(Collected data entries):
-*-
(* ===== verification/Counterparty.v ===== *)
(** * Counterparty: the relying party's context and acknowledgements (b28.rs)

    What the verifier is given beside the exchange: tables of keys, registered
    checkpoints, authority heads and pinned roots, each read by [sorted_entries]; and the
    first consumer of a signed statement, [verified_acknowledgement].  The theorems: a
    table is accepted only in strict key order, the trust pack is the pinned bytes and
    its anchors are what they say, and an acknowledgement is a fact one of the relying
    party's keys signed. *)
From S2P Require Import Prelude Hash Text Json Jcs Utc Dsse KeyLog Checkpoint Trust Entries Bundle.
From S2P Require Import CborWire Exec Cwt CwtTypes.

(** ** Tables *)

Section Entries.
Context {K V : Type} `{Countable K} (ltb : K -> K -> bool).

(** The loop of [fn sorted_entries]: the map and the keys in the order they came. *)
Fixpoint entries_loop (parse : gmap string cbor -> exec (option (K * V))) (fields : string)
    (entries : list cbor) (out : gmap K V) (order : list K) : exec (option (gmap K V * list K)) :=
  match entries with
  | [] => Done (Some (out, order))
  | item :: entries =>
      let_some doc := document item None fields else Done None;
      let_do (key, value) := parse doc else Done None;
      reject_if is_some (out !! key) with Done None;
      entries_loop parse fields entries (<[key := value]> out) (order ++ [key])
  end.

(** [fn sorted_entries]. *)
Definition sorted_entries (value : cbor) (fields : string) (parse : gmap string cbor -> exec (option (K * V)))
    : exec (option (gmap K V)) :=
  let_some entries := array value MAX_LOCAL_ITEMS else Done None;
  let_do (out, order) := entries_loop parse fields entries ∅ [] else Done None;
  Done (then_some (forallb (fun pair => ltb pair.1 pair.2) (windows2 order)) out).
End Entries.

(** [type Head], [type Heads], [type Checkpoints]. *)
Record Head := { head_sequence : Z; head_authority_root : bytes; head_log_root : bytes; head_log_size : Z }.
Abbreviation Heads := (gmap (string * bytes) Head) (only parsing).
Record Pin := {
  pin_tenant : string; pin_root : bytes; pin_sequence : Z; pin_authority_root : bytes; pin_log_root : bytes;
  pin_log_size : Z;
}.
Abbreviation Checkpoints := (gmap bytes Pin) (only parsing).

Section Counterparty.
Context {H : Hash} {B : Base64} {ED : Ed25519} {CA : CiboriumAt}.

(** [fn local_keys]: the entry parser and the table. *)
Definition key_entry (entry : Doc) : exec (option (string * bytes)) :=
  kid_value ← at_ entry "kid";
  let_some kid := bounded 128 kid_value else Done None;
  key_value ← at_ entry "public_key";
  let_some key := fixed 32 key_value else Done None;
  Done (then_some (String.eqb kid (key_id key) && is_some (vk_from_bytes key)) (kid, key)).
Definition local_keys (value : cbor) : exec (option (gmap string bytes)) :=
  sorted_entries str_ltb value "kid public_key" key_entry.

(** [fn verified_acknowledgement]. *)
Definition LOCAL_ACKNOWLEDGEMENT : string := "swarrm-b28/local-acknowledgement-context/v1".
Definition verified_acknowledgement (raw context : bytes) : exec (option json) :=
  let_some context_value := decode context MAX_LOCAL_CONTEXT else Done None;
  let_some local := document context_value (Some LOCAL_ACKNOWLEDGEMENT) "keys now" else Done None;
  keys_value ← at_ local "keys";
  let_do keys := local_keys keys_value else Done None;
  let_do signed := signed_cwt raw ACKNOWLEDGEMENT keys else Done None;
  let_some doc := plain (core signed) else Done None;
  schema ← at_ local "schema";
  reject_if negb (is_text (text schema) LOCAL_ACKNOWLEDGEMENT) with Done None;
  counterparty ← at_ doc "counterparty";
  reject_if negb (is_text (text counterparty) (kid signed)) with Done None;
  issued_value ← at_ doc "issued_at";
  let_some issued := uint issued_value else Done None;
  now_value ← at_ local "now";
  let_some now := uint now_value else Done None;
  reject_if now <? issued with Done None;
  from_value ← at_ doc "from_hash";
  to_value ← at_ doc "to_hash";
  reject_if cbor_eqb from_value to_value with Done None;
  origin_value ← at_ doc "origin";
  Done (Some (json_of_list [
    ("counterparty", JString (kid signed)); ("origin", json_of_opt (text origin_value));
    ("from_hash", json_of_opt (text from_value)); ("to_hash", json_of_opt (text to_value));
    ("issued_at", JNumber (PosInt issued))]%string)).

(** The argument of [verify_acknowledgement_json]. *)
Definition acknowledge (raw context : bytes) : option json :=
  match verified_acknowledgement raw context with Done o => o | Panic => None end.

(** ** Pinned roots *)

(** [struct RootAnchor]. *)
Record RootAnchor := { fingerprint : bytes; anchor_key : bytes }.

(** [fn parse_pinned_trust_pack]. *)
Definition root_entry (root : Doc) : exec (option (string * RootAnchor)) :=
  kid_value ← at_ root "kid";
  let_some kid := bounded 128 kid_value else Done None;
  root_value ← at_ root "organisation_root";
  let_some fp := fixed 32 root_value else Done None;
  key_value ← at_ root "public_key";
  let_some key := fixed 32 key_value else Done None;
  Done (then_some (String.eqb kid (key_id key) && bytes_eqb fp (sha [key]) && is_some (vk_from_bytes key))
         (kid, {| fingerprint := fp; anchor_key := key |})).
Definition parse_pinned_trust_pack (raw pin : bytes) : exec (option (gmap string RootAnchor)) :=
  reject_if negb (zlen pin =? 32) || negb (bytes_eqb pin (sha [raw])) || (MAX_CWT <? zlen raw) with Done None;
  let_some value := decode raw MAX_CWT else Done None;
  let_some doc := document value (Some TRUST_PACK) "roots" else Done None;
  roots_value ← at_ doc "roots";
  let_do roots := sorted_entries str_ltb roots_value "kid organisation_root public_key" root_entry else Done None;
  Done (then_some (negb (bool_decide (roots = ∅))) roots).

(** [fn root_cwt]. *)
Definition root_cwt (raw : bytes) (schema : string) (roots : gmap string RootAnchor) : exec (option Cwt) :=
  let_do cwt := inspect_cwt raw schema else Done None;
  let_some anchor := roots !! kid cwt else Done None;
  reject_if negb (cwt_signature_valid cwt (anchor_key anchor)) with Done None;
  let_some doc := plain (core cwt) else Done None;
  root_value ← at_ doc "organisation_root";
  let_some root := bytes_ root_value else Done None;
  Done (then_some (bytes_eqb root (fingerprint anchor)) cwt).

(** ** Local contexts *)

(** [type PresentationLocal], [type RefusalLocal], [enum LocalContext]. *)
Record PresentationLocal := {
  l_challenger_keys : gmap string bytes;
  l_checkpoints : Checkpoints;
  l_heads : Heads;
  l_origin : string;
  l_lifetime : Z;
  l_now : Z;
}.
Record RefusalLocal := {
  r_challenger_keys : gmap string bytes;
  r_responder_keys : gmap string bytes;
  r_now : Z;
}.
Inductive LocalContext :=
  | PresentationContext (local : PresentationLocal)
  | RefusalContextOf (local : RefusalLocal).

(** [fn checkpoints]. *)
Definition checkpoint_entry (entry : Doc) : exec (option (bytes * Pin)) :=
  digest_value ← at_ entry "digest"; let_some digest := fixed 32 digest_value else Done None;
  tenant_value ← at_ entry "tenant"; let_some tenant := bounded 128 tenant_value else Done None;
  root_value ← at_ entry "organisation_root"; let_some root := fixed 32 root_value else Done None;
  sequence_value ← at_ entry "sequence"; let_some sequence := uint sequence_value else Done None;
  authority_value ← at_ entry "authority_root"; let_some authority := fixed 32 authority_value else Done None;
  log_value ← at_ entry "log_root"; let_some log := fixed 32 log_value else Done None;
  size_value ← at_ entry "log_size"; let_some size_ := uint size_value else Done None;
  Done (Some (digest, {| pin_tenant := tenant; pin_root := root; pin_sequence := sequence;
                         pin_authority_root := authority; pin_log_root := log; pin_log_size := size_ |})).
Definition checkpoints (value : cbor) : exec (option Checkpoints) :=
  sorted_entries bytes_ltb value "digest tenant organisation_root sequence authority_root log_root log_size" checkpoint_entry.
-*-
(Work request):
Using the records above, copy word for word the line with "Section Entries.", the line with "sorted_entries str_ltb value", and every line between them.

(Exercise response):
Section Entries.
Context {K V : Type} `{Countable K} (ltb : K -> K -> bool).

(** The loop of [fn sorted_entries]: the map and the keys in the order they came. *)
Fixpoint entries_loop (parse : gmap string cbor -> exec (option (K * V))) (fields : string)
    (entries : list cbor) (out : gmap K V) (order : list K) : exec (option (gmap K V * list K)) :=
  match entries with
  | [] => Done (Some (out, order))
  | item :: entries =>
      let_some doc := document item None fields else Done None;
      let_do (key, value) := parse doc else Done None;
      reject_if is_some (out !! key) with Done None;
      entries_loop parse fields entries (<[key := value]> out) (order ++ [key])
  end.

(** [fn sorted_entries]. *)
Definition sorted_entries (value : cbor) (fields : string) (parse : gmap string cbor -> exec (option (K * V)))
    : exec (option (gmap K V)) :=
  let_some entries := array value MAX_LOCAL_ITEMS else Done None;
  let_do (out, order) := entries_loop parse fields entries ∅ [] else Done None;
  Done (then_some (forallb (fun pair => ltb pair.1 pair.2) (windows2 order)) out).
End Entries.

(** [type Head], [type Heads], [type Checkpoints]. *)
Record Head := { head_sequence : Z; head_authority_root : bytes; head_log_root : bytes; head_log_size : Z }.
Abbreviation Heads := (gmap (string * bytes) Head) (only parsing).
Record Pin := {
  pin_tenant : string; pin_root : bytes; pin_sequence : Z; pin_authority_root : bytes; pin_log_root : bytes;
  pin_log_size : Z;
}.
Abbreviation Checkpoints := (gmap bytes Pin) (only parsing).

Section Counterparty.
Context {H : Hash} {B : Base64} {ED : Ed25519} {CA : CiboriumAt}.

(** [fn local_keys]: the entry parser and the table. *)
Definition key_entry (entry : Doc) : exec (option (string * bytes)) :=
  kid_value ← at_ entry "kid";
  let_some kid := bounded 128 kid_value else Done None;
  key_value ← at_ entry "public_key";
  let_some key := fixed 32 key_value else Done None;
  Done (then_some (String.eqb kid (key_id key) && is_some (vk_from_bytes key)) (kid, key)).
Definition local_keys (value : cbor) : exec (option (gmap string bytes)) :=
  sorted_entries str_ltb value "kid public_key" key_entry.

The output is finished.